L'information relative aux émetteurs joue un rôle clef dans le fonctionnement de nos marchés financiers et dans la formation des cours de bourse. Pour les économistes, un marché financier efficient est celui dans lequel le cours de bourse reflète, à tout moment, l'intégralité de l'information pertinente disponible (1). Si le marché efficient reste un modèle théorique, il n'en demeure pas moins, qu'en pratique, chacun peut constater que les cours de bourse réagiront à la hausse ou à la baisse à l'annonce d'une information sensible relative à un émetteur (par exemple, l'annonce d'une acquisition, d'un dividende extraordinaire, etc.). Il existe, ainsi, une relation étroite entre le cours de bourse et les informations relatives à un émetteur disponibles à un moment donné sur le marché. Plus l'information relative à un émetteur sera fiable et complète, plus, en théorie, le cours de bourse devrait s'approcher de la valeur intrinsèque de l'émetteur (2). La transparence des informations relatives aux émetteurs est, enfin, une condition essentielle de la confiance des investisseurs dans le marché. La Directive communautaire, du 28 janvier 2003, sur les opérations d'initiés et les manipulations de marché (la Directive "abus de marché") (3), énonce ainsi, dans son 24ème considérant, qu''[une] communication rapide et équitable des informations au public renforce l'intégrité du marché, alors qu'une communication sélective par les émetteurs peut induire une perte de confiance des investisseurs dans l'intégrité des marchés financiers" (cf. L'obligation d'information permanente du public par les émetteurs (1ère partie) N° Lexbase : N6388AKS). III - Le moment de la communication de l'information
  • La communication de l'information privilégiée doit intervenir dès que possible

Aux termes de l'article 222-3 du règlement général de l'AMF, l'information privilégiée doit, en principe, être communiquée au marché dès que possible par l'émetteur. L'article 2.1 de la Directive 2003/124/CE précise que les émetteurs sont réputés avoir respecté leur obligation d'information permanente "[...] si, lorsqu'un ensemble de circonstances s'est créé ou qu'un évènement s'est produit, bien que non encore formalisé, ils en ont informé rapidement le public". Il en résulte que l'émetteur doit, en principe, communiquer rapidement, dès qu'il a connaissance de l'évènement ou des circonstances susceptibles de constituer une information privilégiée. Selon la jurisprudence, la communication doit intervenir quand bien même le fait susceptible d'avoir une influence sur le cours de bourse n'a pas encore été constaté en comptabilité (4).

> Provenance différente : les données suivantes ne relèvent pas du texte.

(** The classification in terms of the first 4096 bytes. *)
Lemma detect_file_type_sample (data : list byte) :
  detect_file_type ratio_above_85_percent data (buffer_size data)
  = detect_file_type ratio_above_85_percent (firstn 4096 data)
                     (buffer_size (firstn 4096 data)).
Proof.
  unfold detect_file_type. cbn [existsb jpeg_signatures].
  rewrite !has_signature_whole.
  rewrite !starts_with_sample by (cbn; lia).
  assert (Hlen : buffer_size (firstn 4096 data)
                 = Z.min 4096 (buffer_size data)).
  { unfold buffer_size. rewrite length_firstn. lia. }
  assert (Hzero : (buffer_size (firstn 4096 data) =? 0)
                  = (buffer_size data =? 0)).
  { rewrite Hlen. pose proof (buffer_size_nonneg data).
    destruct (buffer_size data =? 0) eqn:E.
    - apply Z.eqb_eq in E. rewrite E. reflexivity.
    - apply Z.eqb_neq in E. apply Z.eqb_neq. lia. }
  rewrite Hzero.
  assert (Hsample : (if buffer_size (firstn 4096 data) >? 4096 then 4096
                     else buffer_size (firstn 4096 data))
                    = (if buffer_size data >? 4096 then 4096
                       else buffer_size data)).
  { rewrite Hlen. rewrite !Z.gtb_ltb.
    destruct (4096 <? buffer_size data) eqn:E.
    - apply Z.ltb_lt in E.
      replace (4096 <? Z.min 4096 (buffer_size data)) with false
        by (symmetry; apply Z.ltb_ge; lia).
      lia.
    - apply Z.ltb_ge in E.
      replace (4096 <? Z.min 4096 (buffer_size data)) with false
        by (symmetry; apply Z.ltb_ge; lia).
      lia. }
  rewrite Hsample.
  assert (Hcopy : memcpy (firstn 4096 data)
                         (if buffer_size data >? 4096 then 4096
                          else buffer_size data)
                  = memcpy data (if buffer_size data >? 4096 then 4096
                                 else buffer_size data)).
  { unfold memcpy. rewrite firstn_firstn. f_equal.
    rewrite Z.gtb_ltb. destruct (4096 <? buffer_size data) eqn:E.
    - reflexivity.
    - apply Z.ltb_ge in E. unfold buffer_size in *. lia. }
  rewrite Hcopy. reflexivity.
Qed.

Lemma detect_file_type_empty (data : list byte) :
  detect_file_type ratio_above_85_percent data (buffer_size data)
  = FILE_TYPE_EMPTY <-> data = [].
Proof.
  split; [| intros ->; reflexivity].
  destruct data as [| c data]; [reflexivity |].
  unfold detect_file_type.
  replace (buffer_size (c :: data) =? 0) with false
    by (symmetry; apply Z.eqb_neq; unfold buffer_size; cbn [length]; lia).
  repeat match goal with
         | |- context [if ?b then FILE_TYPE_COMPRESSED else _] =>
             destruct b; [discriminate |]
         end.
  cbv zeta.
  match goal with
  | |- context [if ?b then FILE_TYPE_TEXT else _] => destruct b
  end; discriminate.
Qed.

End FileTypes.

(** A stand-in for the floating-point test: the exact comparison of
    [text_chars / sample_size] with 85/100. *)
Definition exact_ratio (text_chars sample_size : Z) : bool :=
  17 * sample_size <? 20 * text_chars.

(** X15.  [detect_file_type], called with a buffer and its size, looks at
    the first 4096 bytes only: two buffers that agree on them get the same
    type, whatever the outcome of the ratio test.  The type is
    [FILE_TYPE_EMPTY] exactly for the buffer without bytes. *)
Theorem detect_file_type_first_4096
  (ratio_above_85_percent : Z -> Z -> bool) (data1 data2 : list byte) :
  (firstn 4096 data1 = firstn 4096 data2 ->
   detect_file_type ratio_above_85_percent data1 (buffer_size data1)
   = detect_file_type ratio_above_85_percent data2 (buffer_size data2)) /\
  (detect_file_type ratio_above_85_percent data1 (buffer_size data1)
   = FILE_TYPE_EMPTY <-> data1 = []).
Proof.
  split; [| apply detect_file_type_empty].
  intros H.
  rewrite (detect_file_type_sample _ data1), (detect_file_type_sample _ data2).
  rewrite H. reflexivity.
Qed.

Lemma detect_file_type_first_4096_witness :
  detect_file_type exact_ratio (repeat "a"%char 4096 ++ lit "x")
    (buffer_size (repeat "a"%char 4096 ++ lit "x"))
  = detect_file_type exact_ratio (repeat "a"%char 4096 ++ [NUL; NUL])
      (buffer_size (repeat "a"%char 4096 ++ [NUL; NUL])).
Proof.
  apply (proj1 (detect_file_type_first_4096 exact_ratio
                  (repeat "a"%char 4096 ++ lit "x")
                  (repeat "a"%char 4096 ++ [NUL; NUL]))).
  vm_compute. reflexivity.
Defined.

(** ** Stored names *)

(** The names of the directories passed through and of the file, with
    slashes between them. *)
Fixpoint join_path (names : list (list byte)) : list byte :=
  match names with
  | [] => []
  | [n] => n
  | n :: rest => n ++ lit "/" ++ join_path rest
  end.

(** A name as [readdir] gives it: characters, at least one, none of them a
    slash. *)
Definition d_name_like (n : list byte) : Prop :=
  c_string n /\ n <> [] /\ ~ In "/"%char n.

Section StoredNames.

Lemma join_path_cons (n : list byte) (names : list (list byte)) :
  lit "/" ++ join_path (n :: names)
  = concat (map (fun n => lit "/" ++ n) (n :: names)).
Proof.
  revert n. induction names as [| m names IH]; intros n.
  - cbn. rewrite app_nil_r. reflexivity.
  - change (join_path (n :: m :: names))
      with (n ++ lit "/" ++ join_path (m :: names)).
    change (concat (map (fun n => lit "/" ++ n) (n :: m :: names)))
      with ((lit "/" ++ n)
            ++ concat (map (fun n => lit "/" ++ n) (m :: names))).
    rewrite <- IH, <- app_assoc. reflexivity.
Qed.
(** Every item is keyed by the identity of its pipe, and no identity of the
    path above occurs below. *)
Lemma traverse_entries fuel : ∀ (cache : gset nat) (c : DataPipe) (e : entry),
  e ∈ graph_entries (traverse_helper fuel h cache c) ->
  e.1.1 = py_id e.1.2 ∧ e.1.1 ∉ cache.
Proof.
  induction fuel as [|f IH]; intros cache c e; [by intros ?%elem_of_nil|].
  rewrite traverse_helper_S. case_bool_decide as Hin; [by intros ?%elem_of_nil|].
  rewrite graph_entries_single, graph_entries_flat_map.
  intros [->|He]%elem_of_cons; [done|].
  apply elem_of_flat_map in He as (ch & Hch & He).
  destruct (IH _ _ _ He) as [Hk Hc]. split; [done|set_solver].
Qed.

Lemma connected_dom (c c' : DataPipe) : c' ∈ connected h c -> py_id c ∈ dom h.
Proof.
  unfold connected, __dict__. intros Hc. apply elem_of_dom.
  destruct (h !! py_id c); [done|]. by apply elem_of_nil in Hc.
Qed.
(** A tracker left alone survives the sweeps at the given ticks when
    none of them finds it stale. *)
Definition survives (ticks : list Z) (t : RequestTracker) : bool :=
  forallb (fun now => negb (stale now t)) ticks.

End ratelimit.

(** ** Package strconv *)

Module strconv.

(** [Itoa]: the decimal text of an int, with a leading minus sign for a
    negative one. *)
Definition Itoa (z : Z) : string := NilZero.string_of_int (Z.to_int z).

Definition digitVal (c : ascii) : option Z :=
  let n := Z.of_N (Ascii.N_of_ascii c) in
  if (48 <=? n) && (n <=? 57) then Some (n - 48) else None.

Fixpoint parseDigits (acc : Z) (s : string) : option Z :=
  match s with
  | EmptyString => Some acc
  | String c rest =>
      match digitVal c with
      | Some d => parseDigits (acc * 10 + d) rest
      | None => None
      end
  end.

(** [Atoi]: an optional sign, then one or more decimal digits, and a
    value an int can hold; [None] stands for a non-nil error (both the
    short-input path and [ParseInt] accept exactly these texts). *)
Definition Atoi (s : string) : option Z :=
  let body :=
    match s with
    | String "-"%char r => r
    | String "+"%char r => r
    | _ => s
    end in
  match body with
  | EmptyString => None
  | _ =>
      match parseDigits 0 body with
      | Some n =>
          let v := match s with String "-"%char _ => - n | _ => n end in
          if inInt64 v then Some v else None
      | None => None
      end
  end.

(** [ParseBool]: the twelve accepted spellings; [None] stands for the
    syntax error. *)
Definition ParseBool (str : string) : option bool :=
  if bool_decide (str ∈ ["1"; "t"; "T"; "true"; "TRUE"; "True"]) then Some true
  else if bool_decide (str ∈ ["0"; "f"; "F"; "false"; "FALSE"; "False"])
  then Some false
  else None.

End strconv.

(** ** Package encoding/json, as far as the notifier uses it *)

Module json.

(** The values the notifier puts into its [map[string]interface{}]. *)
Inductive Value : Type :=
| VString (s : string)
| VInt (z : Z).

Definition quote : ascii := "034"%char.

Definition hexDigit (n : N) : ascii :=
  match String.get (N.to_nat n) "0123456789abcdef" with
  | Some c => c
  | None => "0"%char
  end.

(** The bytes below 0x80 that are copied as they are (HTML escaping is
    on for [Marshal]). *)
Definition htmlSafe (b : N) : bool :=
  (32 <=? b)%N && negb (b =? 34)%N && negb (b =? 38)%N
  && negb (b =? 60)%N && negb (b =? 62)%N && negb (b =? 92)%N.

Definition escapeByte (c : ascii) : string :=
  let b := Ascii.N_of_ascii c in
  if htmlSafe b then String c EmptyString
  else if (b =? 92)%N || (b =? 34)%N then String "\"%char (String c EmptyString)
  else if (b =? 10)%N then "\n"
  else if (b =? 13)%N then "\r"
  else if (b =? 9)%N then "\t"
  else "\u00" +:+ String (hexDigit (b / 16)) (String (hexDigit (b mod 16)) EmptyString).

Inductive RuneSize : Type := Two | Three | Four.

(** Length of the UTF-8 sequence a lead byte starts and the range its
    second byte must lie in; [None] for a byte that starts none. *)
Definition first (b : N) : option (RuneSize * N * N) :=
  (if b <? 194 then None
   else if b <=? 223 then Some (Two, 128, 191)
   else if b =? 224 then Some (Three, 160, 191)
   else if b <=? 236 then Some (Three, 128, 191)
   else if b =? 237 then Some (Three, 128, 159)
   else if b <=? 239 then Some (Three, 128, 191)
   else if b =? 240 then Some (Four, 144, 191)
   else if b <=? 243 then Some (Four, 128, 191)
   else if b =? 244 then Some (Four, 128, 143)
   else None)%N.

Definition between (lo hi : N) (c : ascii) : bool :=
  let b := Ascii.N_of_ascii c in (lo <=? b)%N && (b <=? hi)%N.

(** U+2028 and U+2029 (E2 80 A8, E2 80 A9) are always escaped. *)
Definition threeBytes (c0 c1 c2 : ascii) : string :=
  if (Ascii.N_of_ascii c0 =? 226)%N && (Ascii.N_of_ascii c1 =? 128)%N
  then if (Ascii.N_of_ascii c2 =? 168)%N then "\u2028"
       else if (Ascii.N_of_ascii c2 =? 169)%N then "\u2029"
       else String c0 (String c1 (String c2 EmptyString))
  else String c0 (String c1 (String c2 EmptyString)).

Par ailleurs, en application de l'article 222-6 du règlement général de l'AMF, l'émetteur est tenu de communiquer rapidement au marché toute modification concernant une information privilégiée qu'il a déjà rendue publique.

La diffusion tardive d'une information privilégiée, comme son absence de diffusion, est ainsi susceptible de constituer un manquement à la bonne information du public par l'émetteur (5). A cet égard, il convient de noter que le respect par l'émetteur de ses obligations de publication au titre de l'information périodique ne le dispense pas de communiquer immédiatement une information privilégiée (6).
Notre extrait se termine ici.